>>>

(** [buff.insert(buff.begin() + pos, first, last)]; the position is undefined past the end. *)
Definition deque_insert (pos : nat) (xs buff : list Z) : res (list Z) :=
  if (pos <=? length buff)%nat then Ok (take pos buff ++ xs ++ drop pos buff) else Fault BadRange.
Definition encapsulate_inside_packet (data : list Z) (sz offset : nat) (buff : list Z) : res (list Z) :=
  part ← subvector data 0 sz; deque_insert offset part buff.
(** [--buff.end()] is the last byte; of an empty deque it is undefined. *)
Definition encapsulate_the_packet (data : list Z) (sz offset : nat) (buff : list Z) : res (list Z) :=
  front ← subvector data 0 offset;
  buff ← deque_insert 0 front buff;
  back ← subvector data offset sz;
  match buff with [] => Fault BadRange | _ => deque_insert (pred (length buff)) back buff end.

(** * recv_msg_t.h *)

Record recv_msg_t := RecvMsg { msg_buff : list Z; protocol_offsets : list (Z * Z); curr_offset : Z }.
Definition new_recv_msg : recv_msg_t := RecvMsg [] [] 0.
Definition recv_msg_of (ptr : list Z) (cnt : nat) : res recv_msg_t :=
  b ← subvector ptr 0 cnt; Ok (RecvMsg b [] 0).
(** The copies: a zeroed buffer of the size, filled by [memcpy].  In the assignment the size goes through an [int]; as a
    [size_t] a negative one is more than a string can have. *)
Definition to_int (z : Z) : Z := (z + 2 ^ 31) `mod` 2 ^ 32 - 2 ^ 31.
Definition copy_buff (cnt : Z) (other : list Z) : res (list Z) :=
  if 2 ^ 63 <=? u64 cnt then Fault Thrown
  else
    part ← subvector other 0 (Z.to_nat cnt); memcpy (replicate (Z.to_nat cnt) 0) 0 part.
Definition recv_msg_copy (other : recv_msg_t) : res recv_msg_t :=
  b ← copy_buff (Z.of_nat (length (msg_buff other))) (msg_buff other);
  Ok (RecvMsg b (protocol_offsets other) (curr_offset other)).
Definition recv_msg_assign (other : recv_msg_t) : res recv_msg_t :=
  b ← copy_buff (to_int (Z.of_nat (length (msg_buff other)))) (msg_buff other);
  Ok (RecvMsg b (protocol_offsets other) (curr_offset other)).

(** [buff.data() + offset], and [buff.size() - offset] in a [size_t]. *)
Definition buff_at (m : recv_msg_t) (offset : Z) : res (list Z) :=
  if (0 <=? offset) && (offset <=? Z.of_nat (length (msg_buff m))) then Ok (drop (Z.to_nat offset) (msg_buff m))
  else Fault OutOfBounds.
Definition cnt_at (m : recv_msg_t) (offset : Z) : Z := u64 (Z.of_nat (length (msg_buff m)) - offset).
Definition buff_at_curr_offset (m : recv_msg_t) : res (list Z) := buff_at m (curr_offset m).
Definition buff_cnt_at_curr_offset (m : recv_msg_t) : Z := cnt_at m (curr_offset m).
(** [protocol_offsets[prot_in].first]. *)
Definition offset_of_prot (m : recv_msg_t) (prot_in : Z) : res Z :=
  fst <$> of_option OutOfBounds (protocol_offsets m !! Z.to_nat prot_in).
Definition buff_of_prot (m : recv_msg_t) (prot_in : Z) : res (list Z) :=
  o ← offset_of_prot m prot_in; buff_at m o.
Definition buff_cnt_of_prot (m : recv_msg_t) (prot_in : Z) : res Z := cnt_at m <$> offset_of_prot m prot_in.
(** [protocol_offsets.size() - 1 - prot_in]. *)
Definition from_end (m : recv_msg_t) (prot_in : Z) : Z := u64 (Z.of_nat (length (protocol_offsets m)) - 1 - prot_in).
Definition buff_of_prot_from_end (m : recv_msg_t) (prot_in : Z) : res (list Z) := buff_of_prot m (from_end m prot_in).
Definition buff_cnt_of_prot_from_end (m : recv_msg_t) (prot_in : Z) : res Z := buff_cnt_of_prot m (from_end m prot_in).

(** * data_counter.h, next_choice.h *)

(** [counter++] of an [int] at its maximum is undefined. *)
Definition counter_max : Z := 2 ^ 31 - 1.
Definition counter_callback (counter : Z) : res Z := if counter =? counter_max then Fault BadConversion else Ok (counter + 1).
Definition counter_reset (counter : Z) : Z := 0.

(** * Lemmas *)

Lemma append_loop_ok data : ∀ todo off buff, (off + todo ≤ length data)%nat →
  append_loop todo off data buff = Ok (buff ++ take todo (drop off data)).
Proof.
  induction todo as [|todo IH]; intros off buff Hl; cbn [append_loop]; [by rewrite app_nil_r|].
  destruct (lookup_lt_is_Some_2 data off) as [b Hb]; [lia|]. unfold data_at. rewrite Hb. cbn [of_option mbind res_bind].
  rewrite IH by lia. rewrite (drop_S data b off Hb). cbn [take]. by rewrite <- app_assoc.
Qed.
Lemma prepend_loop_ok data : ∀ todo off buff, (off + todo ≤ length data)%nat →
  prepend_loop todo off data buff = Ok (rev (take todo (drop off data)) ++ buff).
Proof.
  induction todo as [|todo IH]; intros off buff Hl; cbn [prepend_loop]; [done|].
  destruct (lookup_lt_is_Some_2 data off) as [b Hb]; [lia|]. unfold data_at. rewrite Hb. cbn [of_option mbind res_bind].
  rewrite IH by lia. rewrite (drop_S data b off Hb). cbn [take rev]. by rewrite <- app_assoc.
Qed.
Lemma append_loop_short data todo : ∀ off buff, (off ≤ length data < off + todo)%nat →
  append_loop todo off data buff = Fault OutOfBounds.
Proof.
  induction todo as [|todo IH]; intros off buff Hl; cbn [append_loop]; [lia|]. unfold data_at.
  destruct (data !! off) as [b|] eqn:E; cbn [of_option mbind res_bind]; [|done]. apply lookup_lt_Some in E. apply IH. lia.
Qed.

Lemma subvector_ok data a b : (a ≤ b ≤ length data)%nat → subvector data a b = Ok (take (b - a) (drop a data)).
Proof. intros [? ?]. unfold subvector. by rewrite !decide_True by lia. Qed.

Lemma deque_insert_front xs buff : deque_insert 0 xs buff = Ok (xs ++ buff).
Proof. done. Qed.

Lemma to_int_small z : 0 ≤ z < 2 ^ 31 → to_int z = z.
Proof. unfold to_int. change (2 ^ 31) with 2147483648. change (2 ^ 32) with 4294967296. intros. rewrite Z.mod_small; lia. Qed.
Lemma to_int_big z : 2 ^ 31 ≤ z < 2 ^ 32 → -(2 ^ 31) ≤ to_int z < 0.
Proof.
  unfold to_int. change (2 ^ 31) with 2147483648. change (2 ^ 32) with 4294967296. intros.
  replace (z + 2147483648) with ((z - 2147483648) + 1 * 4294967296) by lia. rewrite Z.mod_add, Z.mod_small; lia.
Qed.
Lemma copy_buff_ok b : Z.of_nat (length b) < 2 ^ 63 → copy_buff (Z.of_nat (length b)) b = Ok b.
Proof.
  intros Hl. unfold copy_buff, u64. rewrite Z.mod_small by lia. rewrite (proj2 (Z.leb_gt _ _)) by lia. rewrite Nat2Z.id.
  rewrite subvector_ok by lia. cbn [mbind res_bind]. rewrite drop_0, Nat.sub_0_r, take_ge by lia.
  rewrite memcpy_ok by (rewrite length_replicate; lia). by rewrite (blit_exact (length b)) by (done || apply length_replicate).
Qed.

(** A message whose offsets are inside its buffer. *)
Definition offset_ok (m : recv_msg_t) (o : Z) : Prop := 0 ≤ o ≤ Z.of_nat (length (msg_buff m)).
Definition msg_ok (m : recv_msg_t) : Prop :=
  Z.of_nat (length (msg_buff m)) < 2 ^ 63 ∧ Z.of_nat (length (protocol_offsets m)) < 2 ^ 63 ∧ offset_ok m (curr_offset m) ∧
  Forall (λ p, offset_ok m (fst p)) (protocol_offsets m).

Lemma buff_at_ok m o : Z.of_nat (length (msg_buff m)) < 2 ^ 63 → offset_ok m o →
  ∃ front, buff_at m o = Ok (drop (Z.to_nat o) (msg_buff m)) ∧ msg_buff m = front ++ drop (Z.to_nat o) (msg_buff m) ∧
    Z.of_nat (length front) = o ∧ cnt_at m o = Z.of_nat (length (drop (Z.to_nat o) (msg_buff m))).
Proof.
  intros Hm [H0 Hl]. exists (take (Z.to_nat o) (msg_buff m)). unfold buff_at.
  rewrite (proj2 (Z.leb_le _ _) H0), (proj2 (Z.leb_le _ _) Hl). split; [done|]. split; [by rewrite take_drop|].
  rewrite length_take, length_drop. split; [lia|]. unfold cnt_at, u64. rewrite Z.mod_small by lia. lia.
Qed.

Lemma replicate_shift (x : Z) (l : list Z) : l ++ [x] = x :: l ↔ Forall (λ y, y = x) l.
Proof.
  induction l as [|y l IH]; [by split|]. split.
  - intros [= -> Hl]. apply Forall_cons_2; [done|]. by apply IH.
  - intros [-> Hl]%Forall_cons_1. cbn. f_equal. by apply IH.
Qed.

<<<

▶ [Exercise objective]: Please give back only the lines between the first line of the entries and the line with "if (pos <=?", both ends included, word for word.

▶ [Expected answer]:
(** [buff.insert(buff.begin() + pos, first, last)]; the position is undefined past the end. *)
Definition deque_insert (pos : nat) (xs buff : list Z) : res (list Z) :=
  if (pos <=? length buff)%nat then Ok (take pos buff ++ xs ++ drop pos buff) else Fault BadRange.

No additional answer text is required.